# Label-Free Supervision of Neural Networks with Physics and Domain Knowledge

(**NOT COMPLETE YET**)

## Introduction

Applications of machine learning are often encumbered by the need for large amounts of labeled training data. Neural networks have made large amounts of labeled data even more crucial to success (Krizhevsky, Sutskever, and Hinton 2012; LeCun, Bengio, and Hinton 2015). Nonetheless, Humans are often able to learn without direct examples, opting instead for high level instructions for how a task should be performed, or what it will look like when completed. This work explores whether a similar principle can be applied to teaching machines: can we supervise networks without individual examples by instead describing only the structure of desired outputs.

Unsupervised learning methods such as autoencoders, also aim to uncover hidden structure in the data without having access to any label. Such systems succeed in producing highly compressed, yet informative representations of the inputs (Kingma and Welling 2013; Le 2013). However, these representations differ from ours as they are not explicitly constrained to have a particular meaning or semantics. This paper attempts to explicitly provide the semantics of the hidden variables we hope to discover, but still train without labels by learning from constraints that are known to hold according to prior domain knowledge. By training without direct examples of the values our hidden (output) variables take, several advantages are gained over traditional supervised learning, including:

- a reduction in the amount of work spent labeling,
- an increase in generality, as a single set of constraints can be applied to multiple data sets without relabeling.

## Problem Setup

In a traditional supervised learning setting, we are given a training set [math]D=\{(x_1, y_1), \cdots, (x_n, y_n)\}[/math] of [math]n[/math] training examples. Each example is a pair [math](x_i,y_i)[/math] formed by an instance [math]x_i \in X[/math] and the corresponding output (label) [math]y_i \in Y[/math]. The goal is to learn a function [math]f: X \rightarrow Y[/math] mapping inputs to outputs. To quantify performance, a loss function [math]\ell:Y \times Y \rightarrow \mathbb{R}[/math] is provided, and a mapping is found via

- [math] f^* = argmin_{f \in \mathcal{F}} \sum_{i=1}^n \ell(f(x_i),y_i) [/math]

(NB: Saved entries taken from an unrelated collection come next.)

(** * Diagram scripts of the ultrasonic water-level sensor paper

    The repository holds six stand-alone Python scripts
    ([research_paper/scripts/generate_*.py]).  Each one builds figures with
    matplotlib and saves them as a [.png] and a [.pdf] file.

    The scripts are embedded as programs of a small monad of state and
    exceptions.  The state is what the Python process keeps between
    statements: how it was started, pyplot's figure counter, the global
    random-number stream of [numpy.random] and the sequence of library calls
    made so far.  A library call is recorded with the object it is invoked
    on, the method name and the evaluated positional and keyword arguments,
    so the recorded sequence is what the libraries get to see.  Every call
    expression of the scripts that enters matplotlib or numpy is such a
    call: a method of pyplot, of a figure, of an axes or of an artist, a
    class that is instantiated ([FancyBboxPatch(...)]) and a function that
    is called by its name ([np.linspace(...)]).  Any of them may raise, and
    an exception ends the statements that follow it.  Python's own
    functions ([len], [range], [dict], ...), the operators and the
    subscripts are evaluated in place.

    Numbers are exact rationals ([Q]); Python's binary floating point is not
    modelled.  String literals are kept in their Python source form, escape
    sequences such as [\n] unexpanded. *)

From Stdlib Require Import List String QArith Qminmax Qabs ZArith Lia Lqa Bool Arith.
Import ListNotations.
Local Open Scope string_scope.
Local Open Scope Q_scope.

Set Implicit Arguments.

(** ** Values passed to the libraries *)

(** An object handed out by the library.  Figures are numbered in the order
    pyplot opens them, axes in the order they are created; any other returned
    object (a bar, a line) is named by its figure, the position of the call
    that returned it and its index in the returned sequence. *)
Inductive handle : Type :=
| Fig (f : nat)
| Axes (f a : nat)
| Artist (f call_index item : nat).

#[warnings="-register-all"] Inductive value : Type :=
| Bool (b : bool)
| Num (q : Q)
| Str (s : string)
| Tup (vs : list value)
| Lst (vs : list value)
| Arr (qs : list Q)
| Dict (kvs : list (string * value))
| Fmt (template : string) (holes : list value)
| Obj (class : string) (args : list value) (kwargs : list (string * value))
| Ref (h : handle).

Definition kwargs := list (string * value).

(** What a call is addressed to: the [pyplot] module (which acts on its
    current figure), an object the library handed out, or a name the script
    imported from a library, for a class that is instantiated and for a
    function that is called by its name. *)
Inductive receiver : Type :=
| Pyplot
| On (h : handle)
| Imported.

Record call : Type := Call {
  target : receiver;
  method : string;
  args : list value;
  kw : kwargs
}.

(** What a script does to the outside: a library call, issued while figure
    [current] is pyplot's current figure, or a line printed to standard
    output. *)
Inductive action : Type :=
| Invoke (current : nat) (c : call)
| Output (line : string).

(** ** The script monad *)

(** What the operating system hands to the process: the command line
    ([sys.argv]) and the environment ([os.environ]). *)
Record invocation : Type := Invocation {
  argv : list string;
  environ : list (string * string)
}.

(** An exception raised by a library call. *)
Inductive exn : Type := Raised (kind message : string).

(** Which library calls raise: the library decides from the position of
    the call in the run and the call itself. *)
Definition failures : Type := nat -> call -> option exn.

Definition no_failures : failures := fun _ _ => None.

(** The state of the Python process.  [started] is how it was invoked;
    [fails] tells which library calls will raise; [figures] counts the
    figures pyplot has opened, the last one being the current figure;
    [axes_made] counts the axes created; [rng] is the stream of
    standard-normal draws that numpy's global generator will still hand out;
    [past] holds everything performed so far, newest first: the library
    calls of every kind and the lines printed. *)
Record state : Type := State {
  started : invocation;
  fails : failures;
  figures : nat;
  axes_made : nat;
  rng : nat -> Q;
  past : list action
}.

(** A statement either completes with a value or raises. *)
Inductive result (A : Type) : Type :=
| Ok (a : A)
| Raise (e : exn).
Arguments Ok {A} a.
Arguments Raise {A} e.

Definition M (A : Type) : Type := state -> result A * state.

Definition ret {A : Type} (a : A) : M A := fun s => (Ok a, s).

(** Sequencing: an exception raised by the first statement skips the
    rest. *)
Definition bind {A B : Type} (m : M A) (k : A -> M B) : M B :=
  fun s =>
    match m s with
    | (Ok a, s') => k a s'
    | (Raise e, s') => (Raise e, s')
    end.

Declare Scope script_scope.
Delimit Scope script_scope with script.
Notation "x <- m ;; k" := (bind m (fun x => k))
  (at level 61, m at next level, k at level 200, right associativity) : script_scope.
Notation "' pat <- m ;; k" := (bind m (fun x => match x with pat => k end))
  (at level 61, pat pattern, m at next level, k at level 200, right associativity)
  : script_scope.
Notation "m ;; k" := (bind m (fun _ => k))
  (at level 61, k at level 200, right associativity) : script_scope.
Local Open Scope script_scope.

Definition current (s : state) : nat := pred (figures s).

Definition set_fails (f : failures) (s : state) : state :=
  State (started s) f (figures s) (axes_made s) (rng s) (past s).
Definition set_figures (n : nat) (s : state) : state :=
  State (started s) (fails s) n (axes_made s) (rng s) (past s).
Definition set_axes_made (n : nat) (s : state) : state :=
  State (started s) (fails s) (figures s) n (rng s) (past s).
Definition set_rng (r : nat -> Q) (s : state) : state :=
  State (started s) (fails s) (figures s) (axes_made s) r (past s).
Definition record (a : action) (s : state) : state :=
  State (started s) (fails s) (figures s) (axes_made s) (rng s) (a :: past s).

(** What the figures and the terminal get to see: the calls on pyplot and
    on the objects the library handed out, and the lines printed.  Making
    an object or computing an array is not among them. *)
Definition visible (a : action) : bool :=
  match a with
  | Invoke _ c => match target c with Imported => false | _ => true end
  | Output _ => true
  end.

(** The actions on figures and terminal performed so far, newest first. *)
Definition issued (s : state) : list action := filter visible (past s).

(** [plt.gcf()]: pyplot's current figure; pyplot opens one when there is
    none. *)
Definition gcf : M nat := fun s =>
  match figures s with
  | O => (Ok O, set_figures 1 s)
  | S f => (Ok f, s)
  end.

(** A library call: it is recorded, and it raises when the library says
    so, which the library decides from the position of the call among
    everything performed; otherwise the answer is the position of the call
    among the actions on figures and terminal. *)
Definition emit (c : call) : M nat := fun s =>
  let n := List.length (issued s) in
  match fails s (List.length (past s)) c with
  | Some e => (Raise e, record (Invoke (current s) c) s)
  | None => (Ok n, record (Invoke (current s) c) s)
  end.

Definition new_figure : M nat := fun s =>
  (Ok (figures s), set_figures (S (figures s)) s).

Definition new_axes (n : nat) : M nat := fun s =>
  (Ok (axes_made s), set_axes_made (n + axes_made s) s).

(** [print(line)] *)
Definition print (line : string) : M unit := fun s =>
  (Ok tt, record (Output line) s).

(** A fresh process. *)
Definition fresh (f : failures) (inv : invocation) (r : nat -> Q) : state :=
  State inv f 0 0 r [].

where the optimization is over a pre-defined class of functions [math]\mathcal{F}[/math] (hypothesis class). In our case, [math]\mathcal{F}[/math] will be (convolutional) neural networks parameterized by their weights. The loss could be for example [math]\ell(f(x_i),y_i) = 1[f(x_i) \neq y_i][/math]. By restricting the space of possible functions specifying the hypothesis class [math]\mathcal{F}[/math], we are leveraging prior knowledge about the specific problem we are trying to solve. Informally, the so-called No Free Lunch Theorems state that every machine learning algorithm must make such assumptions in order to work. Another common way in which a modeler incorporates prior knowledge is by specifying an a-priori preference for certain functions in [math]\mathcal{F}[/math], incorporating a regularization term [math]R:\mathcal{F} \rightarrow \mathbb{R}[/math], and solving for [math] f^* = argmin_{f \in \mathcal{F}} \sum_{i=1}^n \ell(f(x_i),y_i) + R(f)[/math]. Typically, the regularization term [math]R:\mathcal{F} \rightarrow \mathbb{R}[/math] specifies a preference for "simpler' functions (Occam's razor).

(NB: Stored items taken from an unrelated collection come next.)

(** * Network Policy Manager (controller.py): authorization and flow
      orchestration, embedded as pure functions over an explicit
      controller state.

    Conventions of the embedding.
    - Python [str] values are [string]s of ASCII characters; [lower],
      [upper], [strip] act on the ASCII range (the only range the catalog
      and the controller's identifiers use).
    - The three catalog dictionaries are insertion-ordered association
      lists (their iteration order is observable: first authorizing course,
      export order).  The two connection tables are [gmap]s: only presence
      and contents of a key are ever observed by the claims.
    - Every HTTP call is an input: the reply the controller gave (or the
      fact that the call raised) is passed to the function that makes the
      call.  [uuid.uuid4()] is an input as well.
    - [print] calls are diagnostics only and are not modelled. *)

From Stdlib Require Import ZArith String Ascii List Bool Lia.
From Stdlib Require Import DecimalString DecimalZ DecimalPos.
From stdpp Require Import base option list gmap strings.

Local Open Scope string_scope.
Local Open Scope Z_scope.
Local Open Scope list_scope.

(* ===================================================================== *)
(** ** Python values and string operations                                *)
(* ===================================================================== *)

Module Py.

(** A dynamically typed scalar as [yaml.safe_load] produces it. *)
Inductive value :=
| VStr (s : string)
| VInt (z : Z)
| VNone.

Definition is_upper (c : ascii) : bool :=
  (65 <=? nat_of_ascii c)%nat && (nat_of_ascii c <=? 90)%nat.

Definition is_lower (c : ascii) : bool :=
  (97 <=? nat_of_ascii c)%nat && (nat_of_ascii c <=? 122)%nat.

Definition lower_char (c : ascii) : ascii :=
  if is_upper c then ascii_of_nat (nat_of_ascii c + 32) else c.

Definition upper_char (c : ascii) : ascii :=
  if is_lower c then ascii_of_nat (nat_of_ascii c - 32) else c.

Fixpoint map_chars (f : ascii -> ascii) (s : string) : string :=
  match s with
  | EmptyString => EmptyString
  | String c s' => String (f c) (map_chars f s')
  end.

(** [s.lower()] and [s.upper()]. *)
Definition lower : string -> string := map_chars lower_char.
Definition upper : string -> string := map_chars upper_char.

(** [s.replace(c, '')] for a one-character [c]: every occurrence goes. *)
Fixpoint replace_empty (c : ascii) (s : string) : string :=
  match s with
  | EmptyString => EmptyString
  | String a s' =>
      if Ascii.eqb a c then replace_empty c s'
      else String a (replace_empty c s')
  end.

(** [c.isspace()] on ASCII: TAB, LF, VT, FF, CR, FS, GS, RS, US, SPACE. *)
Definition isspace (c : ascii) : bool :=
  let n := nat_of_ascii c in
  ((9 <=? n)%nat && (n <=? 13)%nat) || ((28 <=? n)%nat && (n <=? 32)%nat).

Fixpoint lstrip (s : string) : string :=
  match s with
  | EmptyString => EmptyString
  | String c s' => if isspace c then lstrip s' else s
  end.

Definition rstrip (s : string) : string :=
  String.rev (lstrip (String.rev s)).

(** [s.strip()]. *)
Definition strip (s : string) : string := rstrip (lstrip s).

Fixpoint startswith (p s : string) : bool :=
  match p, s with
  | EmptyString, _ => true
  | String _ _, EmptyString => false
  | String a p', String b s' => Ascii.eqb a b && startswith p' s'
  end.

(** [needle in hay] on two strings: substring test. *)
Fixpoint contains (needle hay : string) : bool :=
  startswith needle hay ||
  match hay with
  | EmptyString => false
  | String _ hay' => contains needle hay'
  end.

(** [str(z)] for an integer. *)
Definition str_int (z : Z) : string := NilZero.string_of_int (Z.to_int z).

(** [str(v)]. *)
Definition str (v : value) : string :=
  match v with
  | VStr s => s
  | VInt z => str_int z
  | VNone => "None"
  end.

(** [v.upper()]: raises [AttributeError] (here [None]) unless [v] is a
    string. *)
Definition upper_method (v : value) : option string :=
  match v with
  | VStr s => Some (upper s)
  | _ => None
  end.

(** Truthiness, [bool(x)], of a string and of an integer. *)
Definition truthy_str (s : string) : bool :=
  match s with EmptyString => false | _ => true end.
Definition truthy_int (z : Z) : bool := negb (z =? 0).

(** [x in l] for a list of strings. *)
Definition mem (x : string) (l : list string) : bool :=
  existsb (String.eqb x) l.

End Py.

(* ===================================================================== *)
(** ** Insertion-ordered dictionaries                                     *)
(* ===================================================================== *)

Module Dict.
Section Dict.
Context {V : Type}.

(** [d[k]] / [d.get(k)]. *)
Fixpoint get (k : string) (d : list (string * V)) : option V :=
  match d with
  | [] => None
  | (k', v) :: d' => if String.eqb k k' then Some v else get k d'
  end.

(** [k in d]. *)
Definition has (k : string) (d : list (string * V)) : bool :=
  match get k d with Some _ => true | None => false end.

(** [d[k] = v]: an existing key keeps its position, a new one goes
    last. *)
Fixpoint set (k : string) (v : V) (d : list (string * V))
  : list (string * V) :=
  match d with
  | [] => [(k, v)]
  | (k', v') :: d' =>
      if String.eqb k k' then (k, v) :: d' else (k', v') :: set k v d'
  end.

Definition keys (d : list (string * V)) : list string := map fst d.
Definition values (d : list (string * V)) : list V := map snd d.
End Dict.
End Dict.

(* ===================================================================== *)
(** ** Catalog classes                                                    *)
(* ===================================================================== *)

Record Alumno := mkAlumno {
  alumno_nombre : string;
  alumno_codigo : string;
  alumno_mac : string;
}.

In this paper, prior knowledge on the structure of the outputs is modelled by providing a weighted constraint function [math]g:X \times Y \rightarrow \mathbb{R}[/math], used to penalize “structures” that are not consistent with our prior knowledge. And whether this weak form of supervision is sufficient to learn interesting functions is explored. While one clearly needs labels [math]y[/math] to evaluate [math]f^*[/math], labels may not be necessary to discover [math]f^*[/math]. If prior knowledge informs us that outputs of [math]f^*[/math] have other unique properties among functions in [math]\mathcal{F}[/math], we may use these properties for training rather than direct examples [math]y[/math].

Specifically, an unsupervised approach where the labels [math]y_i[/math] are not provided to us is considered, where a necessary property of the output [math]g[/math] is optimized instead.

- [math]\hat{f}^* = argmin_{f \in \mathcal{F}} \sum_{i=1}^n g(x_i,f(x_i))+ R(f) [/math]